### EXERCISE INSTRUCTIONS
Every record listed below should be copied exactly.

================

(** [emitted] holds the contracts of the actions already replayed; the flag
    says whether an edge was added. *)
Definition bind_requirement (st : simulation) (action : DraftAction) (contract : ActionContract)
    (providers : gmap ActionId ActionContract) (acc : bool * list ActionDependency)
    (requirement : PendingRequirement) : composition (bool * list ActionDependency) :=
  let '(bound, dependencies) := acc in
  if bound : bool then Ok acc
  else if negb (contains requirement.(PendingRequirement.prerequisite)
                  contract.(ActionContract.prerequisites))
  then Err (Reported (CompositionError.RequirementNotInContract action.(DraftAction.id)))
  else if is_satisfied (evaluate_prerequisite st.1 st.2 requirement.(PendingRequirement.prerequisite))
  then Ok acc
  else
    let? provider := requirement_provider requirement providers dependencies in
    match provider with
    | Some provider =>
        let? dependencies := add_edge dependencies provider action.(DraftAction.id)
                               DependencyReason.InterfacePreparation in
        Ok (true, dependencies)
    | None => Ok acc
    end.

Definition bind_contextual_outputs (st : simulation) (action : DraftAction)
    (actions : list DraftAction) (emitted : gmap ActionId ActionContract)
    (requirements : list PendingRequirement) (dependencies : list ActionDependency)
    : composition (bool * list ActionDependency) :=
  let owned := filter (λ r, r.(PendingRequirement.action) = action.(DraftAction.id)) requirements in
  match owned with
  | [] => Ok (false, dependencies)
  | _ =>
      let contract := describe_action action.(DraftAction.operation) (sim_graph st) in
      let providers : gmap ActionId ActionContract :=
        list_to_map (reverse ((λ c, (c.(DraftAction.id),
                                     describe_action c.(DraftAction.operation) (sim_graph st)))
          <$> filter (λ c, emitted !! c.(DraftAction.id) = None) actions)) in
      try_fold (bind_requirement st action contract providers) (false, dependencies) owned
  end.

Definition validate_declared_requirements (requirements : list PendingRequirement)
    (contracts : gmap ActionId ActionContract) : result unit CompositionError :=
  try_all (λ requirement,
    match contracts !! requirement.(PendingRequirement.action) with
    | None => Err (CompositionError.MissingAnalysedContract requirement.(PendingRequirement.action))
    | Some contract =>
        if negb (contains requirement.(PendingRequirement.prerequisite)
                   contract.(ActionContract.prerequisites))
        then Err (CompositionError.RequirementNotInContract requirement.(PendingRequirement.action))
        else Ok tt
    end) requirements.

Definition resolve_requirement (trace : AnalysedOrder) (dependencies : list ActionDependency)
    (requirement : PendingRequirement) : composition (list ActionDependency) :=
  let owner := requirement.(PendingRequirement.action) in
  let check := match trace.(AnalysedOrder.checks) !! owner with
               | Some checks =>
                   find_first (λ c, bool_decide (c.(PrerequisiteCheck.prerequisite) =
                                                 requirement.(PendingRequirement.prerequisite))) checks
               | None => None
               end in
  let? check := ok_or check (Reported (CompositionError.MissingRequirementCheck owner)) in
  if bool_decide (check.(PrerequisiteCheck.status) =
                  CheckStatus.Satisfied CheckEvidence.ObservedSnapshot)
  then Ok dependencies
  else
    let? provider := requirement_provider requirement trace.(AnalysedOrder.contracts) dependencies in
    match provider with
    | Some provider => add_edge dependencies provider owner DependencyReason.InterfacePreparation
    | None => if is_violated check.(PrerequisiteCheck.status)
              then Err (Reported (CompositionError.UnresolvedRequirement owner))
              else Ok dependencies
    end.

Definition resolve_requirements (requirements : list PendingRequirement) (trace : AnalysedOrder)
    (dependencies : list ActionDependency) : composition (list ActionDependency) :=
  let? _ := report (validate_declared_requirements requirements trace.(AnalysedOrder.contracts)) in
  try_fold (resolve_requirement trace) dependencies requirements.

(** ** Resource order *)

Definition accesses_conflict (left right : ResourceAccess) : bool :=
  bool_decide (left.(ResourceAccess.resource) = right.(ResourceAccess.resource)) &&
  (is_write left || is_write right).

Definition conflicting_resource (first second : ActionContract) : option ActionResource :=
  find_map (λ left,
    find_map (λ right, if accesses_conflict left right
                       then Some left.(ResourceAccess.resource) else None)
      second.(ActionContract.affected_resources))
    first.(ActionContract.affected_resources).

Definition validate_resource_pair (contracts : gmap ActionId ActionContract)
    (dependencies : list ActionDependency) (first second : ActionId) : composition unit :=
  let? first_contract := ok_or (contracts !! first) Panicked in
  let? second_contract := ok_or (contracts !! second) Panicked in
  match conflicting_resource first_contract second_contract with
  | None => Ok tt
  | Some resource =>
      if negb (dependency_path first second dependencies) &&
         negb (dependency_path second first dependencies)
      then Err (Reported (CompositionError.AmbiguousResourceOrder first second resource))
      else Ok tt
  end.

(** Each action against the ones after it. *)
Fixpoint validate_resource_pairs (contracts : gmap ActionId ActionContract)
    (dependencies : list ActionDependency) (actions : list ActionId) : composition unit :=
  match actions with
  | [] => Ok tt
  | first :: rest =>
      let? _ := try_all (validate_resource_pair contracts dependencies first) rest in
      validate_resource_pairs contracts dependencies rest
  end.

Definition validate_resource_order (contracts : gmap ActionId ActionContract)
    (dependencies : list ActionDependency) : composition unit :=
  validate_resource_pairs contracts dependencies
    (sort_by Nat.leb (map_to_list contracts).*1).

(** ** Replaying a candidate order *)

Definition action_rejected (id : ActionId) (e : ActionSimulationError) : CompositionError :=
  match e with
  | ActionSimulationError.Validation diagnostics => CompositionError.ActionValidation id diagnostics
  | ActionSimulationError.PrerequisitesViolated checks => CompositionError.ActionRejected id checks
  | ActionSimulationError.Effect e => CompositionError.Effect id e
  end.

================

### SOLUTION FOR THIS EXERCISE
(** [emitted] holds the contracts of the actions already replayed; the flag
    says whether an edge was added. *)
Definition bind_requirement (st : simulation) (action : DraftAction) (contract : ActionContract)
    (providers : gmap ActionId ActionContract) (acc : bool * list ActionDependency)
    (requirement : PendingRequirement) : composition (bool * list ActionDependency) :=
  let '(bound, dependencies) := acc in
  if bound : bool then Ok acc
  else if negb (contains requirement.(PendingRequirement.prerequisite)
                  contract.(ActionContract.prerequisites))
  then Err (Reported (CompositionError.RequirementNotInContract action.(DraftAction.id)))
  else if is_satisfied (evaluate_prerequisite st.1 st.2 requirement.(PendingRequirement.prerequisite))
  then Ok acc
  else
    let? provider := requirement_provider requirement providers dependencies in
    match provider with
    | Some provider =>
        let? dependencies := add_edge dependencies provider action.(DraftAction.id)
                               DependencyReason.InterfacePreparation in
        Ok (true, dependencies)
    | None => Ok acc
    end.

Definition bind_contextual_outputs (st : simulation) (action : DraftAction)
    (actions : list DraftAction) (emitted : gmap ActionId ActionContract)
    (requirements : list PendingRequirement) (dependencies : list ActionDependency)
    : composition (bool * list ActionDependency) :=
  let owned := filter (λ r, r.(PendingRequirement.action) = action.(DraftAction.id)) requirements in
  match owned with
  | [] => Ok (false, dependencies)
  | _ =>
      let contract := describe_action action.(DraftAction.operation) (sim_graph st) in
      let providers : gmap ActionId ActionContract :=
        list_to_map (reverse ((λ c, (c.(DraftAction.id),
                                     describe_action c.(DraftAction.operation) (sim_graph st)))
          <$> filter (λ c, emitted !! c.(DraftAction.id) = None) actions)) in
      try_fold (bind_requirement st action contract providers) (false, dependencies) owned
  end.

Definition validate_declared_requirements (requirements : list PendingRequirement)
    (contracts : gmap ActionId ActionContract) : result unit CompositionError :=
  try_all (λ requirement,
    match contracts !! requirement.(PendingRequirement.action) with
    | None => Err (CompositionError.MissingAnalysedContract requirement.(PendingRequirement.action))
    | Some contract =>
        if negb (contains requirement.(PendingRequirement.prerequisite)
                   contract.(ActionContract.prerequisites))
        then Err (CompositionError.RequirementNotInContract requirement.(PendingRequirement.action))
        else Ok tt
    end) requirements.

Definition resolve_requirement (trace : AnalysedOrder) (dependencies : list ActionDependency)
    (requirement : PendingRequirement) : composition (list ActionDependency) :=
  let owner := requirement.(PendingRequirement.action) in
  let check := match trace.(AnalysedOrder.checks) !! owner with
               | Some checks =>
                   find_first (λ c, bool_decide (c.(PrerequisiteCheck.prerequisite) =
                                                 requirement.(PendingRequirement.prerequisite))) checks
               | None => None
               end in
  let? check := ok_or check (Reported (CompositionError.MissingRequirementCheck owner)) in
  if bool_decide (check.(PrerequisiteCheck.status) =
                  CheckStatus.Satisfied CheckEvidence.ObservedSnapshot)
  then Ok dependencies
  else
    let? provider := requirement_provider requirement trace.(AnalysedOrder.contracts) dependencies in
    match provider with
    | Some provider => add_edge dependencies provider owner DependencyReason.InterfacePreparation
    | None => if is_violated check.(PrerequisiteCheck.status)
              then Err (Reported (CompositionError.UnresolvedRequirement owner))
              else Ok dependencies
    end.

Definition resolve_requirements (requirements : list PendingRequirement) (trace : AnalysedOrder)
    (dependencies : list ActionDependency) : composition (list ActionDependency) :=
  let? _ := report (validate_declared_requirements requirements trace.(AnalysedOrder.contracts)) in
  try_fold (resolve_requirement trace) dependencies requirements.

(** ** Resource order *)

Definition accesses_conflict (left right : ResourceAccess) : bool :=
  bool_decide (left.(ResourceAccess.resource) = right.(ResourceAccess.resource)) &&
  (is_write left || is_write right).

Definition conflicting_resource (first second : ActionContract) : option ActionResource :=
  find_map (λ left,
    find_map (λ right, if accesses_conflict left right
                       then Some left.(ResourceAccess.resource) else None)
      second.(ActionContract.affected_resources))
    first.(ActionContract.affected_resources).

Definition validate_resource_pair (contracts : gmap ActionId ActionContract)
    (dependencies : list ActionDependency) (first second : ActionId) : composition unit :=
  let? first_contract := ok_or (contracts !! first) Panicked in
  let? second_contract := ok_or (contracts !! second) Panicked in
  match conflicting_resource first_contract second_contract with
  | None => Ok tt
  | Some resource =>
      if negb (dependency_path first second dependencies) &&
         negb (dependency_path second first dependencies)
      then Err (Reported (CompositionError.AmbiguousResourceOrder first second resource))
      else Ok tt
  end.

(** Each action against the ones after it. *)
Fixpoint validate_resource_pairs (contracts : gmap ActionId ActionContract)
    (dependencies : list ActionDependency) (actions : list ActionId) : composition unit :=
  match actions with
  | [] => Ok tt
  | first :: rest =>
      let? _ := try_all (validate_resource_pair contracts dependencies first) rest in
      validate_resource_pairs contracts dependencies rest
  end.

Definition validate_resource_order (contracts : gmap ActionId ActionContract)
    (dependencies : list ActionDependency) : composition unit :=
  validate_resource_pairs contracts dependencies
    (sort_by Nat.leb (map_to_list contracts).*1).

(** ** Replaying a candidate order *)

Definition action_rejected (id : ActionId) (e : ActionSimulationError) : CompositionError :=
  match e with
  | ActionSimulationError.Validation diagnostics => CompositionError.ActionValidation id diagnostics
  | ActionSimulationError.PrerequisitesViolated checks => CompositionError.ActionRejected id checks
  | ActionSimulationError.Effect e => CompositionError.Effect id e
  end.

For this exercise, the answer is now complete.